Rock Star Real Estate Investor – Cherokee Scout Newspaper Article

Here’s this week’s article for The Cherokee Scout – Murphy NC’s Main Local Newspaper. Enjoy!

Everybody knows who Rock Stars are – hugely famous and successful people in the music business. Different people come to mind depending on your generation. Some people think of Elvis, Buddy Holly, Bob Dylan, Led Zeppelin, Aerosmith, and even some new guys out today who are destined for fame.

Real estate has the same type of people – Rock Stars in their own right. Everyone knows Donald Trump, who is arguably the most famous investor of today. There are many others – Steve Wynn in Vegas, Donald Bren in California, and a list that continues on. In fact, you’ll find several billionaires who owe their fortune to real estate on the Forbes list of the 400 Richest people in America. Realistically, it’s hard to fathom a billion dollars – that’s one thousand million dollars, two hundred million Big Mac combos, just imagine that kind of money. That’s the fortune these men above have accrued through real estate investing.

The good news is you don’t need that much money to be an excellent real estate investor.

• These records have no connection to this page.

(* ===== verification/Finalize.v ===== *)
(** * Steps and jobs as their children leave them:
      [internal/store/sqlstore/finalize.go]

    Finalizing a step from its tasks and a job from its steps, releasing and
    cancelling pending steps, releasing and cancelling blocked jobs, promoting
    and pausing.  Every write is guarded inside its own statement. *)

From S2P Require Import Prelude Schema.
Open Scope Z_scope.

(** ** Finalizing a step *)

(** [sqlStepHasNoOpenTask] *)
Definition stepHasNoOpenTask (db : DB) (id : string) : bool :=
  negb (exists_where
    (λ _ t, bool_decide (TaskStepID t = id) && negb (task_terminal (TaskStatusOf t)))
    (tasks db)).

Definition stepHasTask (db : DB) (id : string) (p : TaskStatus → bool) : bool :=
  exists_where (λ _ t, bool_decide (TaskStepID t = id) && p (TaskStatusOf t)) (tasks db).

(** [sqlStepOutcomeArms] *)
Definition stepOutcome (db : DB) (id : string) : StepStatus :=
  if stepHasTask db id (λ s, bool_decide (s = TaskFailed)) then StepFailed
  else if stepHasTask db id (λ s, bool_decide (s = TaskCanceled)) then StepCanceled
  else StepCompleted.

(** The WHERE clause of [sqlFinalizeStep] *)
Definition finalizeStepGuard (db : DB) (id : string) (st : Step) : bool :=
  negb (step_terminal (StepStatusOf st)) && stepHasNoOpenTask db id.

(** [UPDATE steps SET status = s, updated_at = now] *)
Definition step_to (s : StepStatus) (now : Z) (st : Step) : Step :=
  set_StepUpdatedAt now (set_StepStatusOf s st).

Definition sqlFinalizeStep (id : string) (now : Z) (db : DB) : DB :=
  set_steps (update_where (λ k st, bool_decide (k = id) && finalizeStepGuard db k st)
    (λ k, step_to (stepOutcome db k) now) (steps db)) db.

(** The status the step holds and whether this call wrote it. *)
Definition FinalizeStep (id : string) (now : Z)
    : DB → res StoreErr (option StepStatus * bool) * DB :=
  inTx (λ db,
    let? st := get (steps db) id in
    if finalizeStepGuard db id st then
      Ok (Some (stepOutcome db id), true, txCommit, sqlFinalizeStep id now db)
    else if step_terminal (StepStatusOf st) then
      Ok (Some (StepStatusOf st), false, txRollback, db)
    else Ok (None, false, txRollback, db)).

(** The CASE of [sqlCancelJobFinalizeSteps] *)
Definition cancelStepOutcome (db : DB) (id : string) (st : Step) : StepStatus :=
  if bool_decide (StepStatusOf st = StepPending) then StepCanceled
  else if negb (stepHasTask db id (λ _, true)) then StepCanceled
  else stepOutcome db id.

Definition sqlCancelJobFinalizeSteps (jobID : string) (now : Z) (db : DB) : DB :=
  set_steps (update_where
    (λ k st, bool_decide (StepJobID st = jobID) && finalizeStepGuard db k st)
    (λ k st, step_to (cancelStepOutcome db k st) now st) (steps db)) db.

(** ** Finalizing a job *)

Definition jobHasStep (db : DB) (id : string) (p : StepStatus → bool) : bool :=
  exists_where (λ _ st, bool_decide (StepJobID st = id) && p (StepStatusOf st)) (steps db).

Definition jobOutcome (db : DB) (id : string) : JobStatus :=
  if jobHasStep db id (λ s, bool_decide (s = StepFailed)) then JobFailed
  else if jobHasStep db id (λ s, bool_decide (s = StepCanceled)) then JobCanceled
  else JobCompleted.

(** The WHERE clause of [sqlFinalizeJob] *)
Definition finalizeJobGuard (db : DB) (id : string) (j : Job) : bool :=
  negb (job_terminal (JobStatusOf j)) && negb (jobHasStep db id (λ s, negb (step_terminal s))).

Definition job_to (s : JobStatus) (now : Z) (j : Job) : Job :=
  set_JobUpdatedAt now (set_JobStatusOf s j).

Definition sqlFinalizeJob (id : string) (now : Z) (db : DB) : DB :=
  set_jobs (update_where (λ k j, bool_decide (k = id) && finalizeJobGuard db k j)
    (λ k j, set_JobCompletedAt (Some now) (job_to (jobOutcome db k) now j)) (jobs db)) db.

Definition FinalizeJob (id : string) (now : Z)
    : DB → res StoreErr (option JobStatus * bool) * DB :=
  inTx (λ db,
    let? j := get (jobs db) id in
    if finalizeJobGuard db id j then
      Ok (Some (jobOutcome db id), true, txCommit, sqlFinalizeJob id now db)
    else if job_terminal (JobStatusOf j) then
      Ok (Some (JobStatusOf j), false, txRollback, db)
    else Ok (None, false, txRollback, db)).

(** [ListStuckSteps]: the steps [FinalizeStep] would finalize now, of a job
    that is not terminal. *)
Definition ListStuckSteps (db : DB) : gmap string Step :=
  matching (λ k st,
    negb (step_terminal (StepStatusOf st))
    && row_matches (jobs db) (StepJobID st) (λ j, negb (job_terminal (JobStatusOf j)))
    && stepHasTask db k (λ _, true) && stepHasNoOpenTask db k) (steps db).

(** ** Moving a pending step with its tasks *)

(** [sqlTransitionStepPendingTasks] and [sqlCancelJobPendingTasks]: the columns
    a pending task's move writes. *)
Definition pending_task_to (s : TaskStatus) (now : Z) (reason : string) (t : Task) : Task :=
  set_FailureReason (if bool_decide (FailureReason t = ""%string) then reason else FailureReason t)
    (set_UnschedulableReason "" (set_TaskUpdatedAt now (set_TaskStatusOf s t))).

Definition stepPendingTask (id : string) (t : Task) : bool :=
  bool_decide (TaskStepID t = id) && bool_decide (TaskStatusOf t = TaskPending).

Definition anyUpstreamUnsuccessful (db : DB) (jobID : string) (deps : list string) : bool :=
  exists_where (λ _ u,
    bool_decide (StepJobID u = jobID)
    && (bool_decide (StepStatusOf u = StepFailed) || bool_decide (StepStatusOf u = StepCanceled))
    && bool_decide (StepName u ∈ deps)) (steps db).

(** The tasks moved, or nothing when the step is no longer pending. *)
Definition movePendingStep (id : string) (stepTo : StepStatus) (taskTo : TaskStatus)
    (reason : string) (now : Z) : DB → res StoreErr (bool * gmap string Task) * DB :=
  inTx (λ db,
    let? st := get (steps db) id in
    if bool_decide (stepTo = StepCanceled)
       && negb (anyUpstreamUnsuccessful db (StepJobID st) (DependsOn st))
    then Ok (false, ∅, txRollback, db)
    else if negb (bool_decide (StepStatusOf st = StepPending))
    then Ok (false, ∅, txRollback, db)
    else
      let db1 := set_steps (update_where
        (λ k s, bool_decide (k = id) && bool_decide (StepStatusOf s = StepPending))
        (λ _, step_to stepTo now) (steps db)) db in
      let p := λ _ : string, stepPendingTask id in
      let f := λ _ : string, pending_task_to taskTo now reason in
      Ok (true, returning p f (tasks db1), txCommit,
          set_tasks (update_where p f (tasks db1)) db1)).

Definition ReleaseStep (id : string) (now : Z) :=
  movePendingStep id StepReady TaskReady "" now.

Definition CancelPendingStep (id reason : string) (now : Z) :=
  movePendingStep id StepCanceled TaskCanceled reason now.

(** ** Blocked jobs *)

Definition dependencyIDs (db : DB) (id : string) : list string :=
  snd <$> filter (λ e, e.1 = id) (elements (jobDependencies db)).

(** Every upstream exists and is completed. *)
Definition upstreamsCompleted (db : DB) (id : string) : bool :=
  forallb (λ u, row_matches (jobs db) u (λ j, bool_decide (JobStatusOf j = JobCompleted)))
    (dependencyIDs db id).

(** [sqlReleaseBlockedJob] *)
Definition sqlReleaseBlockedJob (id : string) (now : Z) (db : DB) : DB :=
  set_jobs (update_where
    (λ k j, bool_decide (k = id) && bool_decide (JobStatusOf j = JobBlocked)
            && upstreamsCompleted db k)
    (λ _, job_to JobPending now) (jobs db)) db.

Definition ReleaseBlockedJob (id : string) (now : Z) : DB → res StoreErr bool * DB :=
  inTx (λ db,
    let? j := get (jobs db) id in
    Ok (bool_decide (JobStatusOf j = JobBlocked) && upstreamsCompleted db id, txCommit,
        sqlReleaseBlockedJob id now db)).

Definition CancelBlockedJob (id reason : string) (now : Z)
    : DB → res StoreErr (bool * gmap string Task) * DB :=
  inTx (λ db,
    let? j := get (jobs db) id in
    if negb (bool_decide (JobStatusOf j = JobBlocked)) then Ok (false, ∅, txRollback, db)
    else
      let db1 := set_jobs (update_where
        (λ k j, bool_decide (k = id) && bool_decide (JobStatusOf j = JobBlocked))
        (λ _ j, set_JobCompletedAt (Some now) (job_to JobCanceled now j)) (jobs db)) db in
      let db2 := set_steps (update_where
        (λ _ st, bool_decide (StepJobID st = id) && negb (step_terminal (StepStatusOf st)))
        (λ _, step_to StepCanceled now) (steps db1)) db1 in
      let p := λ (_ : string) t,
        bool_decide (TaskJobID t = id) && bool_decide (TaskStatusOf t = TaskPending) in
      let f := λ _ : string, pending_task_to TaskCanceled now reason in
      Ok (true, returning p f (tasks db2), txCommit,
          set_tasks (update_where p f (tasks db2)) db2)).

(** ** Promoting and pausing *)

Definition sqlPromoteJobRunning (id : string) (now : Z) (db : DB) : DB :=
  set_jobs (update_where
    (λ k j, bool_decide (k = id) && bool_decide (JobStatusOf j = JobPending))
    (λ _ j, set_JobStartedAt (Some (default now (JobStartedAt j))) (job_to JobRunning now j))
    (jobs db)) db.

Definition PromoteJobRunning (id : string) (now : Z) (db : DB) : res StoreErr bool * DB :=
  (Ok (row_matches (jobs db) id (λ j, bool_decide (JobStatusOf j = JobPending))),
   sqlPromoteJobRunning id now db).

Definition pausable (s : JobStatus) : bool :=
  match s with JobPending | JobRunning => true | _ => false end.

Definition PauseJob (id : string) (now : Z) (db : DB) : res StoreErr unit * DB :=
  let db' := set_jobs (update_where (λ k j, bool_decide (k = id) && pausable (JobStatusOf j))
               (λ _, job_to JobPaused now) (jobs db)) db in
  (if row_matches (jobs db) id (λ j, pausable (JobStatusOf j)) then Ok tt
   else let? _ := get (jobs db') id in Err ErrConflict, db').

They key to being a real estate investor is to buy smart, buy right, buy for the investment and not emotion, and don’t stretch yourself financially thin. There are thousands of people who have made themselves financially independent by buying one rental house at a time, and most of them weren’t their class valedictorian. Solid investments are all over the place, and you can find one to meet your own personal needs and goals.
It’s common not to plan for the future, and I find that more and more people don’t have the foresight to do so. You can easily leave the pack and plan for the future, all you need to do is have a bit of foresight, competent counsel, and act. Procrastination on something you know can positively change your future or that of your heirs is as dangerous as idle hands.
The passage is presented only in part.